Las coaliciones cortoplacistas podrían calmar a los mercados, pero no son solución para un país gravemente amenazado por la implosión, por la ruptura dolorosa porque los más hayan abdicado ante los menos

Foto: zipi | EFE

Qué salida tan democrática sería ésa que ansían los mercados internacionales, de una civilizada alianza de gobierno entre el centro-izquierda y el centro-derecha del PSOE y Ciudadanos, para encaminar a España hacia cuatro años de reformas necesarias y de recuperación del crecimiento. Sobre el papel, nada más propio de la Europa moderna, con esa frecuente necesidad de pactar en países con más de dos partidos hegemónicos: vean la experiencia alemana, antaño con los liberales respaldando alternativamente a los socialdemócratas y a las democristianos, y hoy con la difícil, pero viable, coalición de los dos grandes partidos germanos.

Sin embargo, la realidad no es tan sencilla.
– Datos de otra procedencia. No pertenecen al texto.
#[global] Instance fltb_Q_proper : Proper (Qeq ==> Qeq ==> eq) (fltb (F := Q)).
Proof.
  intros x x' Hx y y' Hy. destruct (fltb x' y') eqn:E.
  - apply fltb_Q_lt in E. apply fltb_Q_lt. by rewrite Hx, Hy.
  - apply fltb_Q_ge in E. apply fltb_Q_ge. by rewrite Hx, Hy.
Qed.

(** Dropping the fraction of a nonnegative rational rounds it down. *)
Lemma ftrunc_Q_nonneg (q : Q) :
  (0 <= q)%Q → 0 <= ftrunc q ∧ (inject_Z (ftrunc q) <= q)%Q.
Proof.
  destruct q as [n d]. unfold Qle, inject_Z; simpl. intros Hq.
  assert (0 <= n) by lia.
  pose proof (Z.quot_pos n (Zpos d) ltac:(lia) ltac:(lia)).
  pose proof (Z.mul_quot_le n (Zpos d) ltac:(lia) ltac:(lia)). lia.
Qed.

(** ** Maps

    A Go map read at a missing key gives the zero value of its element type. *)
Definition go_get {K V} `{Countable K} (zero : V) (m : gmap K V) (k : K) : V :=
  default zero (m !! k).

Lemma go_get_insert {K V} `{Countable K} (zero : V) (m : gmap K V) k k' v :
  go_get zero (<[k := v]> m) k' = if decide (k = k') then v else go_get zero m k'.
Proof. unfold go_get. rewrite lookup_insert. by case_decide. Qed.

(** [for k, v := range m] visits the entries in an order the language leaves
    unspecified.  Where the visiting order can be observed, a definition takes
    the order as an argument, and the theorems hold for every order. *)
Class GoRange {K V} `{Countable K} (rng : gmap K V → list (K * V)) : Prop :=
  range_perm m : rng m ≡ₚ map_to_list m.

#[global] Instance GoRange_map_to_list {K V} `{Countable K} :
  GoRange (map_to_list : gmap K V → list (K * V)).
Proof. intros m. reflexivity. Qed.

(** The opposite order: a second implementation of the same contract. *)
#[global] Instance GoRange_rev {K V} `{Countable K} :
  GoRange (λ m : gmap K V, rev (map_to_list m)).
Proof. intros m. symmetry. apply Permutation_rev. Qed.

Section range.
Context {K V : Type} `{Countable K} (rng : gmap K V → list (K * V)) `{!GoRange rng}.

Lemma elem_of_range m k v : (k, v) ∈ rng m ↔ m !! k = Some v.
Proof. by rewrite (range_perm m), elem_of_map_to_list. Qed.

Lemma length_range m : length (rng m) = size m.
Proof. by rewrite (range_perm m), length_map_to_list. Qed.

Lemma NoDup_range_fst m : NoDup (rng m).*1.
Proof. rewrite (range_perm m). apply NoDup_fst_map_to_list. Qed.

Lemma list_to_map_range m : list_to_map (rng m) = m.
Proof.
  rewrite <-(list_to_map_to_list m) at 2. symmetry.
  apply list_to_map_proper; [apply NoDup_fst_map_to_list|]. symmetry. apply range_perm.
Qed.

End range.

(** ** Strings

    A Go string is a sequence of bytes; [os.Getenv] gives the empty string for
    an unset variable, so an environment is a total function. *)
Definition Environ := string → string.

Definition digit_of (c : ascii) : option Z :=
  let n := Z.of_nat (nat_of_ascii c) in
  if bool_decide (48 <= n <= 57) then Some (n - 48) else None.

Fixpoint parse_digits (acc : Z) (s : string) : option Z :=
  match s with
  | EmptyString => Some acc
  | String c s' => d ← digit_of c; parse_digits (acc * 10 + d) s'
  end.

Definition parse_uint (s : string) : option Z :=
  match s with EmptyString => None | _ => parse_digits 0 s end.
Venimos de tres lustros de feroz reescritura de las normas de la Transición por parte del PSOE de Rodríguez Zapatero y de Sánchez: la foto de las Azores, la ley de Memoria Histórica, el cordón sanitario, el “fascismo” renacido… Sin aportar en sus siete años de Gobierno ni en sus subsiguientes años de oposición propuestas convincentes en política económica, el nuevo Partido Socialista se ha mantenido exclusivamente sobre la demonización de la derecha –bien ayudado por la incuria del PP y por sus casos de corrupción– y sobre las cesiones paulatinas y crecientes a los nacionalismos periféricos, incluidos los incipientes como los de Valencia o Baleares. Y no vemos ni un indicio prometedor de un posible pacto con la oposición moderada.
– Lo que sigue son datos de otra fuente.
(** A probe that ends in an error the loop does not retry takes a slot of the
    half-open breaker and is recorded neither as success nor as failure. *)
Lemma ChatComplete_leaks_slot c env cb err :
  0 < MaxAttempts c →
  at_inner (env 0) = inr err → isRetryable (Some err) = false →
  (allow (at_allow (env 0)) cb).1 = true →
  o_breaker (ChatComplete c env cb) = (allow (at_allow (env 0)) cb).2 ∧
  o_err (ChatComplete c env cb) = Some err.
Proof.
  intros Hm Hi Hr Ha. unfold ChatComplete.
  destruct (Z.to_nat (MaxAttempts c)) eqn:E; [lia|]. simpl.
  destruct (allow _ cb) as [ok cb']; simpl in *; subst. by rewrite Hi, Hr.
Qed.

End loops.

(** A sequence of calls, one after the other. *)
Definition chatCalls {F} `{GoFloat F} {Resp} (c : RetryConfig F)
    (calls : list (Z → Attempt F Resp)) (cb : circuitBreaker) : circuitBreaker :=
  exec (λ cb env, o_breaker (ChatComplete c env cb)) cb calls.

(** A call whose first attempt the provider rejects with a client error. *)
Definition rejected_call {F Resp} (env : Z → Attempt F Resp) : Prop :=
  ∃ err, at_inner (env 0) = inr err ∧ isRetryable (Some err) = false.

Section stuck.
Context {F : Type} `{GoFloat F} {Resp : Type}.
Implicit Types (env : Z → Attempt F Resp) (c : RetryConfig F)
  (calls : list (Z → Attempt F Resp)).

Lemma chatCalls_exhausted c calls cb :
  probes_exhausted cb → chatCalls c calls cb = cb.
Proof.
  intros Hp. unfold chatCalls. apply exec_invariant; [done|].
  intros s env -> _. apply retryLoop_refused. intros j. by apply allow_exhausted.
Qed.

Lemma chatCalls_half_open c calls cb :
  0 < MaxAttempts c → state cb = CircuitHalfOpen → 0 <= halfOpenActive cb →
  Forall rejected_call calls →
  HalfOpenMax (cfg cb) - halfOpenActive cb <= Z.of_nat (length calls) →
  probes_exhausted (chatCalls c calls cb).
Proof.
  intros Hm. revert cb. induction calls as [|env calls IH]; intros cb Hs Ha Hall Hn.
  { split; [done|]. unfold chatCalls. simpl in *. lia. }
  apply Forall_cons in Hall as [(err & Hi & Hr) Hall].
  destruct (decide (halfOpenActive cb < HalfOpenMax (cfg cb))) as [Hlt|Hge].
  - assert ((allow (at_allow (env 0)) cb).1 = true) as Hok.
    { unfold allow. by rewrite Hs, bool_decide_eq_true_2. }
    destruct (ChatComplete_leaks_slot c env cb err Hm Hi Hr Hok) as [Hb _].
    unfold chatCalls. simpl. rewrite Hb.
    unfold allow. rewrite Hs, bool_decide_eq_true_2 by done.
    apply IH; simpl in *; [done|lia|done|lia].
  - rewrite chatCalls_exhausted; split; auto; lia.
Qed.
En esas circunstancias la llamada a Ciudadanos tiene más de regalo emponzoñado que de solución genuina para una España carente de rumbo. Una tolerancia desde fuera, mediante abstención en el Parlamento, de un Gobierno monocolor del PSOE parece una solución, sin duda lejos de ideal, pero más constructiva de cara al futuro. Vituperados por su falta de convicciones, por sus orígenes en el centro izquierda –como si eso fuese algo nuevo en el liberalismo europeo-, por su indefinición, Albert Rivera e Inés Arrimadas, tras años de plantar cara en solitario al separatismo catalán, tienen aún que labrarse una personalidad clara a escala nacional. Y firmar pactos con un PSOE que no ha dejado de ceder ante los nacionalismos –sino más bien al contrario- y que juega a la política de gestos y de cortinas de humo no es lo que necesita este país.
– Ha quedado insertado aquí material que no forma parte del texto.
(* ===== verification/Governance.v ===== *)
(** * Governance: the policy engine in front of every tool call

    Models internal/governance: the configuration and its validation (types.go,
    loader.go), the kill switch (killswitch.go), the agent registry
    (registry.go), the behaviour trackers and the engine (engine.go).  A
    decision's reason is kept as the arguments of the message the source
    formats. *)

From S2P Require Import Prelude GoTime.

(** ** Configuration (types.go) *)

Inductive Verdict := Allow | Deny.

#[global] Instance Verdict_eq_dec : EqDecision Verdict.
Proof. solve_decision. Defined.

Inductive Reason :=
  | RAgentFrozen (reason : string)
  | RUnknownAgent (agent : string)
  | RNoSegmentation (agent : string)
  | RExplicitlyDenied (tool agent : string)
  | RNotAllowed (tool agent : string)
  | RBreakerFrozen (agent : string)
  | RHourlyLimit (agent category : string) (count limit : Z)
  | RDailyLimit (agent : string) (count limit : Z)
  | RLoop (agent action target : string) (count : Z) (window : Duration) (limit : Z).

Record Decision := { dVerdict : Verdict; dReason : option Reason; dDomain : string }.

Record AgentPolicy := { Role : string; Description : string; Clearance : string; Auth : string }.

(** [ToolCategory] is a string type with two named values. *)
Definition CategoryObserve : string := "observe".
Definition CategoryAction : string := "action".

Record RateLimit := { PerHour : Z; PerDay : Z; ObservePerHour : Z; ActionPerHour : Z }.

Record LoopDetectionConfig := { MaxAttemptsPerTarget : Z; Window : string; OnTrigger : string }.

Record CircuitBreakerConfig := {
  ConsecutiveFailures : Z; CBAction : string; Notify : string; AutoUnfreeze : bool
}.

Record BehaviorConfig := {
  RateLimits : gmap string RateLimit;
  LoopDetection : LoopDetectionConfig;
  CircuitBreaker : CircuitBreakerConfig
}.

Record SegmentationEntry := {
  AllowedActions : list string;
  DeniedActions : list string;
  ProtectedTargets : list string;
  ProtectedGate : string;
  Scope : string
}.

Record GovernanceConfig := {
  Version : string;
  Framework : string;
  Agents : gmap string AgentPolicy;
  Behavior : BehaviorConfig;
  Segments : gmap string SegmentationEntry
}.

(** ** Validation (loader.go)

    The first problem found; the two range loops report whichever offending
    entry they meet first. *)
Inductive ConfigError :=
  | MissingVersion
  | NoAgents
  | AgentWithoutRole (name : string)
  | UnknownSegmentAgent (name : string).

Definition validateConfig (rngA : gmap string AgentPolicy → list (string * AgentPolicy))
    (rngS : gmap string SegmentationEntry → list (string * SegmentationEntry))
    (c : GovernanceConfig) : option ConfigError :=
  if decide (Version c = "") then Some MissingVersion
  else if decide (size (Agents c) = 0%nat) then Some NoAgents
  else match list_find (λ na, Role na.2 = "") (rngA (Agents c)) with
       | Some (_, (name, _)) => Some (AgentWithoutRole name)
       | None =>
           match list_find (λ ns, Agents c !! ns.1 = None) (rngS (Segments c)) with
           | Some (_, (name, _)) => Some (UnknownSegmentAgent name)
           | None => None
           end
       end.

(** ** Kill switch (killswitch.go) *)

Record FreezeRecord := { AgentID : string; FReason : string; FrozenBy : string; FrozenAt : Time }.

Abbreviation KillSwitch := (gmap string FreezeRecord).

Definition NewKillSwitch : KillSwitch := ∅.

Definition Freeze (now : Time) (agentID reason frozenBy : string) (ks : KillSwitch) : KillSwitch :=
  <[agentID := {| AgentID := agentID; FReason := reason; FrozenBy := frozenBy; FrozenAt := now |}]> ks.

Definition Unfreeze (agentID : string) (ks : KillSwitch) : KillSwitch :=
  match ks !! agentID with Some _ => delete agentID ks | None => ks end.

Definition IsFrozen (agentID : string) (ks : KillSwitch) : option string :=
  FReason <$> ks !! agentID.

Definition ListFrozen (rng : KillSwitch → list (string * FreezeRecord)) (ks : KillSwitch)
    : list FreezeRecord := (rng ks).*2.

(** ** The tracker interfaces of the engine (types.go) *)

Class RateLimiter (R : Type) := {
  rlRecordAction : string → string → Time → R → R;
  rlCheck : string → string → RateLimit → Time → R → option Reason * R
}.

Class LoopDetector (L : Type) := {
  ldRecordAttempt : string → string → string → Time → L → L;
  ldCheck : string → string → string → Z → Duration → Time → L → option Reason * L
}.

Class CircuitBreakerTracker (C : Type) := {
  cbRecordSuccess : string → C → C;
  cbRecordFailure : string → C → Z * C;
  cbConsecutiveFailures : string → C → Z;
  cbIsFrozen : string → C → bool;
  cbFreeze : string → C → C
}.

(** ** The in-memory trackers (engine.go) *)

Abbreviation Buckets := (gmap string (list Time)).

Definition rateBucketKey (agentID category : string) : string :=
  agentID +:+ ":" +:+ category.

Definition maxRateBuckets : Z := 10000.

(** The latest of a list of timestamps, from the zero time. *)
Definition latestOf (ts : list Time) : Time :=
  foldl (λ latest t, if bool_decide (latest < t) then t else latest) 0 ts.

(** Position of the entry with the earliest time, scanning from [oldest]. *)
Fixpoint oldestFrom (oldest : nat) (best : Time) (j : nat) (l : list (string * Time)) : nat :=
  match l with
  | [] => oldest
  | e :: l' => if bool_decide (e.2 < best) then oldestFrom j e.2 (S j) l'
               else oldestFrom oldest best (S j) l'
  end.

(** One round of the selection: the oldest entry, and the others after the swap. *)
Definition takeOldest (e : string * Time) (rest : list (string * Time))
    : (string * Time) * list (string * Time) :=
  match oldestFrom 0 e.2 1 rest with
  | O => (e, rest)
  | S j => match rest !! j with
           | Some x => (x, <[j := e]> rest)
           | None => (e, rest)
           end
  end.

Fixpoint deleteOldest (n : nat) (entries : list (string * Time)) (bs : Buckets) : Buckets :=
  match n, entries with
  | S n', e :: rest =>
      let '(x, rest') := takeOldest e rest in deleteOldest n' rest' (delete x.1 bs)
  | _, _ => bs
  end.

(** The visiting order of the ranges over the buckets. *)
Class BucketRange := bucket_range : Buckets → list (string * list Time).

Section trackers.
Context `{BucketRange}.

Definition evictOldestBucketsLocked (bs : Buckets) : Buckets :=
  let toRemove := Nat.max 1 (size bs / 10) in
  deleteOldest toRemove ((λ kt, (kt.1, latestOf kt.2)) <$> bucket_range bs) bs.

Definition RecordAction (agentID category : string) (t : Time) (bs : Buckets) : Buckets :=
  let key := rateBucketKey agentID category in
  let bs := <[key := go_get [] bs key ++ [t]]> bs in
  if bool_decide (maxRateBuckets < Z.of_nat (size bs)) then evictOldestBucketsLocked bs else bs.

Definition after (cutoff : Time) (ts : list Time) : list Time := filter (λ t, cutoff < t) ts.

Definition countAfter (cutoff : Time) (ts : list Time) : Z := Z.of_nat (length (after cutoff ts)).

Definition hourLimitOf (category : string) (limits : RateLimit) : Z :=
  if decide (category = CategoryObserve ∧ 0 < ObservePerHour limits) then ObservePerHour limits
  else if decide (category = CategoryAction ∧ 0 < ActionPerHour limits) then ActionPerHour limits
  else PerHour limits.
Por motivos diferentes, mucho más cargados de culpas propias, el Partido Popular precisa de un tiempo de genuina reinvención, con un desagradable pero inevitable cupo de expiación de sus propios pecados. Y, en el camino, se podrán ir gestando fórmulas de una posible reconstrucción de un centro-derecha liberal y éticamente intachable como el que necesita España. Las coaliciones cortoplacistas podrían calmar a los mercados, pero no son solución para un país gravemente amenazado por la implosión, por la ruptura dolorosa porque los más hayan abdicado ante los menos.